Dual P2Y 12 receptor signaling in thrombin-stimulated platelets--involvement of phosphoinositide 3-kinase beta but not gamma isoform in Ca2+ mobilization and procoagulant activity

During thrombus formation, Thrombin, which is abundantly present at sites of vascular injury, activates platelets in part via autocrine-produced ADP. We investigated the signaling pathways by which Thrombin and ADP in synergy induced platelet CA(2+) elevation and procoagulant activity, and we monitored the consequences for the coagulation process. Even at high Thrombin concentration, autocrine and added ADP enhanced and prolonged CA(2+) depletion from internal stores via stimulation of the P2Y(12) receptors. This P2Y(12)-dependent effect was mediated via two distinct signaling pathways.

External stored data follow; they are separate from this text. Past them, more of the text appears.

Lemma DraftStage_order (a : GenArgs) (fic : string) (dlog : list Call) (prompt : Content)
    (src : list WebSource) (inits refs : list Response) :
  DraftStage a fic dlog prompt src inits refs ->
  kindsOf dlog
  = (if searchesWeb then [ WebSearchCall ] else [])
    ++ repeat InitialDraftCall numAgents ++ repeat RefinementCall numAgents.
Proof.
  intros H. destruct H as [slog wc src inits refs Hs Hi Hr].
  rewrite !kindsOf_app.
  rewrite (kindsOf_resolvedCalls InitialDraftCall)
    by (first [apply initialRequests_kind | now rewrite length_initialRequests]).
  rewrite (kindsOf_resolvedCalls RefinementCall)
    by (first [apply refinementRequests_kind
              | rewrite length_refinementRequests; congruence]).
  rewrite length_initialRequests, length_refinementRequests, Hi.
  destruct Hs as [Hweb | r Hweb]; rewrite Hweb; reflexivity.
Qed.

Lemma MultiAgentRun_order (a : GenArgs) (fic : string) (log : list Call) (t : string)
    (msg : option Message) :
  MultiAgentRun a fic log (Normal t) msg ->
  exists tail,
    kindsOf log
    = (if searchesWeb then [ WebSearchCall ] else [])
      ++ repeat InitialDraftCall numAgents ++ repeat RefinementCall numAgents
      ++ [ SynthesisCall ] ++ tail
    /\ (isSelfCorrectionEnabled cfg = false -> tail = [])
    /\ (isSelfCorrectionEnabled cfg = true ->
        tail = [ CritiqueCall ] \/ tail = [ CritiqueCall; SynthesisCall ]).
Proof.
  intros H. inversion H; subst;
    match goal with
    | Hd : DraftStage _ _ _ _ _ _ _ |- _ => pose proof (DraftStage_order _ _ _ _ _ _ _ Hd) as Ho
    end;
    rewrite kindsOf_app, Ho, <- !app_assoc.
  - exists []. split; [reflexivity |]. split; [reflexivity | congruence].
  - exists [ CritiqueCall ]. split; [reflexivity |]. split; [congruence | now left].
  - exists [ CritiqueCall; SynthesisCall ]. split; [reflexivity |].
    split; [congruence | now right].
Qed.

(** X2. The calls of a balanced or deep run in which nothing fails, in the
    order they are issued: the web search when the mode is web or deep, the
    initial drafts, as many refinements, the synthesis, then with
    self-correction the critique and possibly one more synthesis, and last
    the enrichment calls (the memory call when long-term memory is enabled,
    then the suggestion call) unless the answer is empty. *)
Theorem successful_run_call_order (a : GenArgs) (cid : string) (s : AppState) (t : string) :
  ai cfg = true ->
  selectedConversation s = Some cid ->
  generationDepth cfg <> fast ->
  fst (generationPath a (finalInputWithContextOf s a) cid (runStart s)) = Normal t ->
  exists new tail,
    calls (snd (executeGeneration a s)) = calls s ++ new
    /\ kindsOf new
       = (if searchesWeb then [ WebSearchCall ] else [])
         ++ repeat InitialDraftCall numAgents ++ repeat RefinementCall numAgents
         ++ [ SynthesisCall ] ++ tail
         ++ (if truthy t
             then (if isLongTermMemoryEnabled cfg then [ MemoryCall ] else [])
                  ++ [ SuggestionCall ]
             else [])
    /\ (isSelfCorrectionEnabled cfg = false -> tail = [])
    /\ (isSelfCorrectionEnabled cfg = true ->
        tail = [ CritiqueCall ] \/ tail = [ CritiqueCall; SynthesisCall ]).
Proof.
  intros Hai Hcid Hdepth Hnormal.
  destruct (executeGeneration_effect a cid s Hai Hcid)
    as (log & out & msg & elog & s' & Heq & [Hpath Hgen] & Hc & Hk & _).
  rewrite Hnormal in Hpath. subst out. rewrite Heq. cbn [snd finalTextOf] in *.
  assert (Hmulti : MultiAgentRun a (finalInputWithContextOf s a) log (Normal t) msg).
  { unfold GenerationRun in Hgen. destruct (generationDepth cfg);
      [now contradiction Hdepth | exact Hgen ..]. }
  destruct (MultiAgentRun_order _ _ _ _ _ Hmulti) as [tail [Ho [Hoff Hon]]].
  exists (log ++ elog), tail. split; [exact Hc |].
  split; [| split; assumption].
  rewrite kindsOf_app, Ho, Hk. now rewrite <- !app_assoc.
Qed.

(** X3. A fast run issues exactly one call on its generation path, whatever
    the research mode and the self-correction setting: the direct call on
    the history followed by the prompt, with the code tool when it is
    enabled and then the search tool when the mode is web or deep.  When it
    resolves, the answer appended has no generation details and the run goes
    on with the enrichment calls; when it is rejected, nothing follows. *)
Theorem fast_run_single_call (a : GenArgs) (cid : string) (s : AppState) :
  ai cfg = true ->
  selectedConversation s = Some cid ->
  generationDepth cfg = fast ->
  exists reply elog,
    calls (snd (executeGeneration a s))
    = calls s ++ (fastRequest a (finalInputWithContextOf s a), reply) :: elog
    /\ kindOf (fastRequest a (finalInputWithContextOf s a)) = DirectCall
    /\ tools (config (fastRequest a (finalInputWithContextOf s a)))
       = (if isCodeInterpreterEnabled cfg then [ codeExecution ] else [])
         ++ (match researchMode cfg with offline => [] | _ => [ googleSearch ] end)
    /\ (forall r, reply = Resolved r ->
        conversations (snd (executeGeneration a s))
        = appendMessage cid (Some (fastMessageOf r)) (conversations s)
        /\ generationDetails (fastMessageOf r) = None
        /\ parts (fastMessageOf r) = [ TextPart (text r) ]
        /\ kindsOf elog
           = (if truthy (text r)
              then (if isLongTermMemoryEnabled cfg then [ MemoryCall ] else [])
                   ++ [ SuggestionCall ]
              else []))
    /\ (forall e, reply = Rejected e ->
        elog = []
        /\ conversations (snd (executeGeneration a s))
           = appendMessage cid (Some (errorMessage e)) (conversations s)).
Proof.
  intros Hai Hcid Hfast.
  destruct (executeGeneration_effect a cid s Hai Hcid)
    as (log & out & msg & elog & s' & Heq & [_ Hgen] & Hc & Hk & Hv & _).
  rewrite Heq. cbn [snd]. unfold GenerationRun in Hgen. rewrite Hfast in Hgen.
  assert (Htools : tools (config (fastRequest a (finalInputWithContextOf s a)))
                   = (if isCodeInterpreterEnabled cfg then [ codeExecution ] else [])
                     ++ (match researchMode cfg with
                         | offline => [] | _ => [ googleSearch ] end)).
  { cbn [fastRequest config tools]. unfold codeInterpreterTool, searchesWeb.
    now destruct (researchMode cfg). }
  destruct Hgen as [e | final].
  - exists (Rejected e), elog. cbn [finalTextOf truthy] in Hk.
    destruct elog; [| discriminate].
    split; [exact Hc |]. split; [reflexivity |]. split; [exact Htools |].
    split; [intros r Hr; discriminate |].
    intros e0 He0. injection He0 as <-. split; [reflexivity | exact Hv].
  - exists (Resolved final), elog.
    split; [exact Hc |]. split; [reflexivity |]. split; [exact Htools |].
    split; [| intros e0 He0; discriminate].
    intros r Hr. injection Hr as <-. repeat split; assumption.
Qed.
(** * Aggregation and classification engine of the Pehchaan index dashboard

    A shallow embedding of the data utilities of the dashboard (the
    module that imports [./types]; its text follows the map component in
    [src/components/IndiaMap.tsx]) and of [src/lib/types.ts], and the
    properties the specification states about them.

    Conventions of the embedding.
    - The three age-bracket counts of a record and of a summary are
      integer-valued JavaScript numbers; they are modelled as [Z].  Sums of
      such counts are exact in IEEE doubles below 2^53, the range in which
      the model and the program agree.  A count that [parseInt] could not
      read (NaN) is outside the record type; only the parser's own output
      type can hold it.
    - A quotient of counts is a double that need not be an integer.  It is
      modelled by [number]: NaN, the two infinities, or an exact rational.
      A comparison of such a quotient against a decimal literal agrees with
      the double comparison as long as the counts, and the products of a
      count and a number of sub-regions, stay below 2^48.
    - Strings are [string].  On the characters of the ASCII range
      [lowerChar], [upperChar] and [isWhitespace] are the case mappings and
      the whitespace test of JavaScript; the properties that depend on them
      are stated for texts of such characters ([asciiText]).
    - [Number.prototype.toString] of an integer-valued number writes all
      digits up to 2^53 and, beyond, the shortest digits that are read back
      as the same double, in exponent notation from 1e21 on.  [parseInt]
      reads an integer exactly; up to 2^53, where the properties that
      depend on it are stated ([safeCount]), so does JavaScript.
    - A [Map] keeps its keys in insertion order, which the program relies
      on; it is modelled as an association list.
    - [Array.prototype.sort] is stable; with a consistent comparator its
      result is the unique stably sorted arrangement, computed here by an
      insertion sort.
    - [Number.prototype.toFixed], [parseFloat] and the locale-dependent
      [formatMonth] are parameters of the functions that call them. *)

From Stdlib Require Import ZArith QArith List String Ascii Bool Lia.
From Stdlib Require Import Permutation Sorted.
Import ListNotations.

The first is enhanced CA(2+) mobilization by the inositol 1,4,5-trisphosphate receptors due to inhibition of protein kinase A. The second pathway concerns prolonged activation of phosphoinositide 3-kinase (PI3-K) and Phospholipase C. Experiments with phosphoinositide 3-kinase isoform-selective inhibitors and p110gamma deficient platelets demonstrated that the phosphoinositide 3-kinase beta and not the phosphoinositide 3-kinase gamma isoform is responsible for the prolonged CA(2+) response and for the subsequent increases in procoagulant activity and coagulation. Taken together, these results demonstrate a dual P2Y(12)-dependent signaling mechanism, which increases the platelet-activating effect of Thrombin by prolongation of CA(2+) elevation, thereby facilitating the coagulation process.